Ymer: Un accord mal compris fait place à la tromperie

Suite à l'accord signé entre le président du Kosovo et le premier ministre du Monténégro en matière de démarcation, le député Visar Ymer a également réagi. Ymer a dit qu'avec cet accord les choses restent vagues et a exigé des députés qu'ils votent sur un accord final qu'ils ne connaissent pas. Selon [...]
Ymer a dit qu'avec cet accord les choses restent vagues et a exigé des députés qu'ils votent sur un accord final qu'ils ne connaissent pas.
Selon lui, renégocier l'accord de démarcation est également une bonne nouvelle. Mais le calendrier de la prise de décision est à la fois dangereux et nuisible et absurde.
Voici le statut complet de Visar Ymer :
L'ordre des choses est important. Si nous avions examiné l'accord de démarcation avant la ratification, les députés auraient compris pour quoi ils votaient.
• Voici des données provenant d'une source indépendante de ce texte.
Lemma get_program_id_from_media_id_fetched media_id r script st :
  requests_get (format MIMIR_BASE_URL [py_str media_id]) VNone = inl r ->
  ok r = true ->
  soup_find (BeautifulSoup (text r)) (is_tag "script") = Some script ->
  get_program_id_from_media_id media_id st =
  (match json_loads (get_text script) with
   | None => Raise ValueError
   | Some (VDict json_info) =>
       match dict_get json_info "activeMedia" (VDict []) with
       | VDict active => Ok (dict_get active "psId" VNone)
       | _ => Raise (AttributeError "get")
       end
   | Some _ => Raise (AttributeError "get")
   end, logged (format MIMIR_BASE_URL [py_str media_id]) st).
Proof.
  intros H Hok Hs. unfold get_program_id_from_media_id.
  rewrite (bind_ok _ _ _ _ _ (get_req_response _ _ _ _ H)).
  cbn [not_req]. rewrite Hok. cbn [negb req_text]. unfold bind, ret. rewrite Hs.
  destruct (json_loads (get_text script)) as [[| | | | | |d]|]; try reflexivity.
  now destruct (dict_get d _ _).
Qed.
End Lookup.

(** X18.  When the lookup page is fetched with a good status and the text of
    its first script element is a JSON object, the lookup returns the value
    of [psId] inside [activeMedia] as it is, whatever kind of value that is;
    it returns [None] when [activeMedia] is an object without [psId] and
    when the JSON has no [activeMedia] at all. *)
Theorem get_program_id_from_media_id_reads_psId :
  forall (E : External) (media_id : value) (r : response) (script : node)
         (json_info : list (str * value)) (st : state),
    requests_get (format MIMIR_BASE_URL [py_str media_id]) VNone = inl r ->
    ok r = true ->
    soup_find (BeautifulSoup (text r)) (is_tag "script") = Some script ->
    json_loads (get_text script) = Some (VDict json_info) ->
    (forall active v,
        assoc (lit "activeMedia") json_info = Some (VDict active) ->
        assoc (lit "psId") active = Some v ->
        get_program_id_from_media_id media_id st =
        (Ok v, logged (format MIMIR_BASE_URL [py_str media_id]) st)) /\
    (forall active,
        assoc (lit "activeMedia") json_info = Some (VDict active) ->
        assoc (lit "psId") active = None ->
        get_program_id_from_media_id media_id st =
        (Ok VNone, logged (format MIMIR_BASE_URL [py_str media_id]) st)) /\
    (assoc (lit "activeMedia") json_info = None ->
     get_program_id_from_media_id media_id st =
     (Ok VNone, logged (format MIMIR_BASE_URL [py_str media_id]) st)).
Proof.
  intros E media_id r script json_info st H Hok Hs Hj.
  rewrite (get_program_id_from_media_id_fetched media_id r script st H Hok Hs), Hj.
  unfold dict_get. split; [|split].
  - intros active v -> ->. reflexivity.
  - intros active -> ->. reflexivity.
  - intros ->. reflexivity.
Qed.

Lemma get_program_id_from_media_id_reads_psId_witness :
  get_program_id_from_media_id (E := lookup_world) (VStr "12345") st0 =
  (Ok (VStr "XYZA98765432"),
   logged "https://mimir.nrk.no/plugin/1.0/static?mediaId=12345" st0).
Proof.
  refine (proj1 (get_program_id_from_media_id_reads_psId lookup_world (VStr "12345")
                   (MkResponse true "<script>{}</script>")
                   (Tag "script" [] [Text "{}"])
                   [(lit "activeMedia", VDict [(lit "psId", VStr "XYZA98765432")])]
                   st0 eq_refl eq_refl _ _)
                [(lit "psId", VStr "XYZA98765432")] (VStr "XYZA98765432") eq_refl eq_refl).
  - vm_compute. reflexivity.
  - vm_compute. reflexivity.
Defined.

(** X19.  The lookup yields [None], and raises nothing, when the fetch fails
    with a transport error other than a missing scheme and when the response
    has an error status: the page is not parsed.  One request is made, to
    the lookup URL of the media identifier, and no file is touched. *)
Theorem get_program_id_from_media_id_none :
  forall (E : External) (media_id : value) (st : state),
    (exists e, requests_get (format MIMIR_BASE_URL [py_str media_id]) VNone =
               inr (RequestException e)) \/
    (exists r, requests_get (format MIMIR_BASE_URL [py_str media_id]) VNone = inl r /\
               ok r = false) ->
    fst (get_program_id_from_media_id media_id st) = Ok VNone /\
    requested (snd (get_program_id_from_media_id media_id st)) =
    requested st ++ [format MIMIR_BASE_URL [py_str media_id]] /\
    files (snd (get_program_id_from_media_id media_id st)) = files st.
Proof.
  intros E media_id st H.
  split; [|split; [apply get_program_id_from_media_id_requested
                  |apply get_program_id_from_media_id_files]].
  destruct H as [[e H] | (r & H & Hok)].
  - now rewrite (get_program_id_from_media_id_no_response media_id st _ None
                   (get_req_failure _ _ _ _ H) eq_refl).
  - rewrite (get_program_id_from_media_id_no_response media_id st _ (Some r)
               (get_req_response _ _ _ _ H)); [reflexivity|].
    cbn [not_req]. now rewrite Hok.
Qed.

Lemma get_program_id_from_media_id_none_witness :
  fst (get_program_id_from_media_id (E := offline) (VStr "12345") st0) = Ok VNone /\
  requested (snd (get_program_id_from_media_id (E := offline) (VStr "12345") st0)) =
  requested st0 ++ [format MIMIR_BASE_URL [lit "12345"]] /\
  files (snd (get_program_id_from_media_id (E := offline) (VStr "12345") st0)) = files st0.
Proof.
  apply (get_program_id_from_media_id_none offline (VStr "12345") st0).
  left. now exists (lit "connection refused").
Defined.

(** X20.  The lookup takes the shape of the JSON for granted.  With the page
    fetched and a script element found, a script text that is no JSON raises
    a [ValueError]; JSON that is not an object raises an [AttributeError];
    and so does an object whose [activeMedia] is there but is not an object,
    [null] included, since the default of the first [get] only stands in for
    a missing key. *)
Theorem get_program_id_from_media_id_malformed :
  forall (E : External) (media_id : value) (r : response) (script : node) (st : state),
    requests_get (format MIMIR_BASE_URL [py_str media_id]) VNone = inl r ->
    ok r = true ->
    soup_find (BeautifulSoup (text r)) (is_tag "script") = Some script ->
    (json_loads (get_text script) = None ->
     get_program_id_from_media_id media_id st =
     (Raise ValueError, logged (format MIMIR_BASE_URL [py_str media_id]) st)) /\
    (forall v,
        json_loads (get_text script) = Some v ->
        (forall d, v <> VDict d) ->
        get_program_id_from_media_id media_id st =
        (Raise (AttributeError "get"),
         logged (format MIMIR_BASE_URL [py_str media_id]) st)) /\
    (forall json_info v,
        json_loads (get_text script) = Some (VDict json_info) ->
        assoc (lit "activeMedia") json_info = Some v ->
        (forall d, v <> VDict d) ->
        get_program_id_from_media_id media_id st =
        (Raise (AttributeError "get"),
         logged (format MIMIR_BASE_URL [py_str media_id]) st)).
Proof.
  intros E media_id r script st H Hok Hs.
  rewrite (get_program_id_from_media_id_fetched media_id r script st H Hok Hs).
  split; [|split].
  - intros ->. reflexivity.
  - intros v -> Hv. destruct v; try reflexivity. now elim (Hv d).
  - intros json_info v -> Ha Hv. unfold dict_get. rewrite Ha.
    destruct v; try reflexivity. now elim (Hv d).
Qed.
Et ils seraient déterminés pour sinon le résultat final des négociations de révision, contenues dans un nouvel accord.
Ainsi, comme un accord de révision aurait été conclu, les choses restent vagues. Le vote pour la ratification au Parlement, le vote de Blanko. Néanmoins, les députés sont tenus de voter pour un accord final qu'ils ne connaissent pas.
La renégociation de l'accord de démarcation est également une bonne nouvelle. Mais le calendrier de la prise de décision est à la fois dangereux et nuisible et absurde.
Absurde parce qu'un accord ouvert ne peut être voté, l'ouverture est due à une révision.
Harcèlement parce qu'il maintient une pratique institutionnelle et non démocratique de vote sans information nécessaire, ce qui ouvre des possibilités de fraude.
Dangereux parce que c'est ainsi que les députés peuvent décider de pardonner cette partie du Monténégro, sans même savoir qu'ils le font, et penser qu'ils votent un accord frontalier qui protège l'intégrité territoriale de la République du Kosovo.
Le 25 juin 2015 L'Assemblée a voté une résolution dans laquelle elle souhaite notamment :
- Les pays et les commissions responsables sont remis par écrit - dossiers, cartes et analyses concernant la démarcation de la frontière entre le Kosovo et le Monténégro.
- Le gouvernement fera rapport à l'Assemblée avant l'adoption du projet transfrontalier du Kosovo, le Monténégro.
La Commission Bulliqi a constaté que la commission étatique précédente avait dépassé les compétences dont elle avait été chargée. Le gouvernement actuel devait l'établir institutionnellement avant toute autre opération de démarcation. En outre, dans leur rapport, la commission d'État actuelle soulève des doutes quant à la contrefaçon de documents et de cartes dans le processus de négociation de la démarcation de la frontière. Il s'agit de remarques et de préoccupations sérieuses qui ne peuvent être surmontées si facilement. La responsabilité pénale, politique et institutionnelle ne s'épuise pas et ne dépasse pas.